* Requirement *
Below are some records. Return exactly the lines from the one containing "Definition TICKET_PRICE : N" through the one containing "TicketPurchased (player : address) (draw ticketIndex : N)", both included, and only those.

:: Provided material

(** [uintN(x)]: an explicit conversion keeps the low bits. *)
Definition uint256 (x : N) : N := x mod 2 ^ 256.
Definition uint8 (x : N) : N := x mod 2 ^ 8.

(** Big-endian bytes of [v] on [width] bytes, as [abi.encodePacked] lays
    out a static value. *)
Fixpoint be_bytes (width : nat) (v : N) : list N :=
  match width with
  | O => []
  | S w => be_bytes w (v / 256) ++ [v mod 256]
  end.

(** ** External capabilities *)

Definition address := N.
Definition bytes := list N.

(** keccak256 over a byte string; the contract converts the digest with
    [uint256(...)]. *)
Class Keccak := { keccak256 : bytes → N }.

(** The encrypted-value capability (FHE.sol).  Handles are opaque to the
    contract.  [clear8], [clear32] and [clearb] give the plaintext a handle
    stands for: what its owner decrypts, and 0 for the uninitialised handle,
    which the library's operators replace by a trivial encryption of zero. *)
Class FHE := {
  euint8 : Type;
  euint32 : Type;
  ebool : Type;
  externalEuint8 : Type;
  (* bytes32(0): the value of a handle that was never assigned *)
  uninit8 : euint8;
  uninit32 : euint32;
  isInitialized32 : euint32 → bool;
  (* FHE.fromExternal(handle, proof), for the sending user and this
     contract; None when the proof is rejected *)
  fromExternal : externalEuint8 → bytes → address → address → option euint8;
  asEuint8 : N → euint8;
  asEuint32 : N → euint32;
  fhe_eq : euint8 → euint8 → ebool;
  fhe_add : euint32 → euint32 → euint32;
  fhe_select : ebool → euint32 → euint32 → euint32;
  clear8 : euint8 → N;
  clear32 : euint32 → N;
  clearb : ebool → bool;
  uninit32_not_initialized : isInitialized32 uninit32 = false;
  asEuint32_initialized : ∀ v, isInitialized32 (asEuint32 v) = true;
  clear_uninit32 : clear32 uninit32 = 0;
  clear_asEuint8 : ∀ v, clear8 (asEuint8 v) = v mod 2 ^ 8;
  clear_asEuint32 : ∀ v, clear32 (asEuint32 v) = v mod 2 ^ 32;
  clear_eq : ∀ a b, clearb (fhe_eq a b) = (clear8 a =? clear8 b);
  clear_add : ∀ a b, clear32 (fhe_add a b) = (clear32 a + clear32 b) mod 2 ^ 32;
  clear_select : ∀ c a b,
    clear32 (fhe_select c a b) = if clearb c then clear32 a else clear32 b;
  clear32_range : ∀ a, clear32 a < 2 ^ 32
}.

(** ** The contract *)

Module LuckyBall.

(** How a call can revert. *)
Inductive Failure :=
| Error (reason : string)   (* require(cond, reason) *)
| Panic (code : N)          (* 0x11 arithmetic, 0x32 array index *)
| InvalidProof.             (* FHE.fromExternal rejected the input *)

Inductive Result (A : Type) :=
| Ok (a : A)
| Revert (f : Failure).
Arguments Ok {A} a.
Arguments Revert {A} f.

Section Contract.
Context `{K : Keccak} `{F : FHE}.

Definition TICKET_PRICE : N := 1000000000000000.
Definition MIN_NUMBER : N := 1.
Definition MAX_NUMBER : N := 9.
Definition WIN_REWARD : N := 10.

Record Ticket := mkTicket {
  number : euint8;
  drawId : N;
  claimed : bool
}.

Record Draw := mkDraw {
  winningNumber : N;
  executedAt : N;
  executed : bool
}.

Inductive Event :=
| TicketPurchased (player : address) (draw ticketIndex : N)
| DrawExecuted (draw : N) (winning : N)
| TicketClaimProcessed (player : address) (draw ticketIndex : N).

(** A decryption grant [FHE.allow(handle, account)]. *)
Inductive Grant :=
| Allow8 (h : euint8) (account : address)
| Allow32 (h : euint32) (account : address).

(** Contract storage, with the event log and the grants issued so far. *)
Record State := mkState {
  playerTickets : gmap address (list Ticket);
  playerScores : gmap address euint32;
  scoreInitialized : gmap address bool;
  draws : gmap N Draw;
  currentDrawId : N;
  events : list Event;
  acl : list Grant
}.

(** What a transaction sees of its environment.  [msg.value] is an argument
    of the one payable function. *)
Record Env := mkEnv {
  msg_sender : address;
  this : address;
  block_timestamp : N;
  block_prevrandao : N;
  block_number : N;
  blockhash : N → N
}.

(** *** Zero values and mapping reads *)

Definition zeroTicket : Ticket := mkTicket uninit8 0 false.
Definition zeroDraw : Draw := mkDraw 0 0 false.

Definition tickets_of (s : State) (p : address) : list Ticket :=
  default [] (playerTickets s !! p).
Definition score_of (s : State) (p : address) : euint32 :=
  default uninit32 (playerScores s !! p).
Definition initialized (s : State) (p : address) : bool :=
  default false (scoreInitialized s !! p).
Definition draw_at (s : State) (id : N) : Draw :=
  default zeroDraw (draws s !! id).

(** *** Field updates *)

Definition set_number (n : euint8) (t : Ticket) := mkTicket n (drawId t) (claimed t).
Definition set_drawId (d : N) (t : Ticket) := mkTicket (number t) d (claimed t).
Definition set_claimed (c : bool) (t : Ticket) := mkTicket (number t) (drawId t) c.

Definition set_winningNumber (w : N) (d : Draw) := mkDraw w (executedAt d) (executed d).
Definition set_executedAt (a : N) (d : Draw) := mkDraw (winningNumber d) a (executed d).
Definition set_executed (e : bool) (d : Draw) := mkDraw (winningNumber d) (executedAt d) e.

Definition with_tickets (f : gmap address (list Ticket) → gmap address (list Ticket))
    (s : State) : State :=
  mkState (f (playerTickets s)) (playerScores s) (scoreInitialized s) (draws s)
          (currentDrawId s) (events s) (acl s).
Definition with_scores (f : gmap address euint32 → gmap address euint32) (s : State) : State :=
  mkState (playerTickets s) (f (playerScores s)) (scoreInitialized s) (draws s)
          (currentDrawId s) (events s) (acl s).
Definition with_initialized (f : gmap address bool → gmap address bool) (s : State) : State :=
  mkState (playerTickets s) (playerScores s) (f (scoreInitialized s)) (draws s)
          (currentDrawId s) (events s) (acl s).
Definition with_draws (f : gmap N Draw → gmap N Draw) (s : State) : State :=
  mkState (playerTickets s) (playerScores s) (scoreInitialized s) (f (draws s))
          (currentDrawId s) (events s) (acl s).
Definition with_currentDrawId (c : N) (s : State) : State :=
  mkState (playerTickets s) (playerScores s) (scoreInitialized s) (draws s)
          c (events s) (acl s).
Definition with_events (f : list Event → list Event) (s : State) : State :=
  mkState (playerTickets s) (playerScores s) (scoreInitialized s) (draws s)
          (currentDrawId s) (f (events s)) (acl s).
Definition with_acl (f : list Grant → list Grant) (s : State) : State :=
  mkState (playerTickets s) (playerScores s) (scoreInitialized s) (draws s)
          (currentDrawId s) (events s) (f (acl s)).

(** *** The transaction monad *)

Definition M (A : Type) : Type := State → Result (A * State).

#[local] Instance M_ret : MRet M := λ A a s, Ok (a, s).
#[local] Instance M_bind : MBind M := λ A B k m s,
  match m s with
  | Ok (a, s') => k a s'
  | Revert f => Revert f
  end.

Definition fail {A} (f : Failure) : M A := λ _, Revert f.
Definition gets {A} (f : State → A) : M A := λ s, Ok (f s, s).
Definition modify (f : State → State) : M unit := λ s, Ok (tt, f s).

Definition require (cond : bool) (reason : string) : M unit :=
  if cond then mret tt else fail (Error reason).
Definition emit (e : Event) : M unit := modify (with_events (λ l, l ++ [e])).

(** Checked uint256 arithmetic. *)
Definition checked_add (a b : N) : M N :=
  if a + b <=? MAX_UINT256 then mret (a + b) else fail (Panic 17).
Definition checked_sub (a b : N) : M N :=
  if b <=? a then mret (a - b) else fail (Panic 17).

(** The names the specification gives to the revert reasons. *)
Definition InvalidPayment : Failure := Error "Invalid ticket price".
Definition DrawClosed : Failure := Error "Draw already executed".
Definition AlreadyResolved : Failure := Error "Draw already executed".
Definition InvalidIndex : Failure := Error "Invalid ticket index".
Definition AlreadyClaimed : Failure := Error "Already processed".
Definition DrawNotResolved : Failure := Error "Draw not executed".

(** *** Storage accesses *)

(** [playerTickets[p][i]] as a storage reference: the index is checked. *)
Definition ticket_at (p : address) (i : N) : M Ticket := λ s,
  match tickets_of s p !! N.to_nat i with
  | Some t => Ok (t, s)
  | None => Revert (Panic 50)
  end.

(** [playerTickets[p]] and [draws[id]] as storage slots that are rewritten
    in place. *)
Definition map_tickets (p : address) (g : list Ticket → list Ticket) : State → State :=
  with_tickets (λ m, <[p := g (default [] (m !! p))]> m).
Definition map_draw (id : N) (g : Draw → Draw) : State → State :=
  with_draws (λ m, <[id := g (default zeroDraw (m !! id))]> m).

(** A write to one field of [playerTickets[p][i]]. *)
Definition update_ticket (p : address) (i : N) (f : Ticket → Ticket) : M unit :=
  modify (map_tickets p (alter f (N.to_nat i))).

(** [playerTickets[p].push()] *)
Definition push_ticket (p : address) : M unit :=
  modify (map_tickets p (λ l, l ++ [zeroTicket])).

(** A write to one field of [draws[id]]. *)
Definition update_draw (id : N) (f : Draw → Draw) : M unit :=
  modify (map_draw id f).

Definition allow8 (h : euint8) (account : address) : M unit :=
  modify (with_acl (λ l, l ++ [Allow8 h account])).
Definition allow32 (h : euint32) (account : address) : M unit :=
  modify (with_acl (λ l, l ++ [Allow32 h account])).

(** *** The contract's functions *)

Definition constructor (env : Env) : State :=
  mkState ∅ ∅ ∅ {[ 1 := mkDraw 0 (block_timestamp env) false ]} 1 [] [].

Definition _ensureScore (env : Env) (player : address) : M unit :=
  init ← gets (λ s, initialized s player);
  if negb init then
    let zeroScore := asEuint32 0 in
    modify (with_scores (λ m, <[player := zeroScore]> m));;
    allow32 zeroScore (this env);;
    allow32 zeroScore player;;
    modify (with_initialized (λ m, <[player := true]> m))
  else
    score ← gets (λ s, score_of s player);
    allow32 score player.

::::

* Expected answer *
Definition TICKET_PRICE : N := 1000000000000000.
Definition MIN_NUMBER : N := 1.
Definition MAX_NUMBER : N := 9.
Definition WIN_REWARD : N := 10.

Record Ticket := mkTicket {
  number : euint8;
  drawId : N;
  claimed : bool
}.

Record Draw := mkDraw {
  winningNumber : N;
  executedAt : N;
  executed : bool
}.

Inductive Event :=
| TicketPurchased (player : address) (draw ticketIndex : N)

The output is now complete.